Activity: Your task is to reproduce, exactly and only, the lines running from the line containing "has_char c s'" to the end of the data below, both included.

[Stored data entries]
(** * Workspace preparation of the agent executor

    A shallow embedding of [executor/app/core/workspace.py]
    (class [WorkspaceManager]) and the properties of its workspace
    preparation: path derivation, credential brokering for git, the
    convergence of the on-disk repository, the exclude file, the inputs link,
    the persistence link and the teardown.

    Python values are modelled as follows.
    - [str] is [string]; the characters are the code points below 256.
    - [pathlib.Path] (POSIX flavour, absolute) is the list of its parts.
    - [dict[str, str]] is [gmap string string].
    - The file system is a finite map from paths to nodes, together with
      the set of directories the process may not modify.
    - Methods that touch the manager or the file system are computations in
      a state-and-exception monad; a raised exception keeps the effects
      performed before it, as in Python. *)

From Stdlib Require Import Ascii String List Bool Arith Lia.
From stdpp Require Import base option list gmap strings.


(** ** Python [str] methods used by the module *)
Module Py.

(** [c in s] for a single character. *)
Fixpoint has_char (c : ascii) (s : string) : bool :=
  match s with
  | EmptyString => false
  | String a s' => bool_decide (a = c) || has_char c s'
  end.

(** [s.split(c, 1)[0]]: the part of [s] before the first [c]. *)
Fixpoint before (c : ascii) (s : string) : string :=
  match s with
  | EmptyString => EmptyString
  | String a s' => if decide (a = c) then EmptyString else String a (before c s')
  end.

Result for this exercise:
  | String a s' => bool_decide (a = c) || has_char c s'
  end.

(** [s.split(c, 1)[0]]: the part of [s] before the first [c]. *)
Fixpoint before (c : ascii) (s : string) : string :=
  match s with
  | EmptyString => EmptyString
  | String a s' => if decide (a = c) then EmptyString else String a (before c s')
  end.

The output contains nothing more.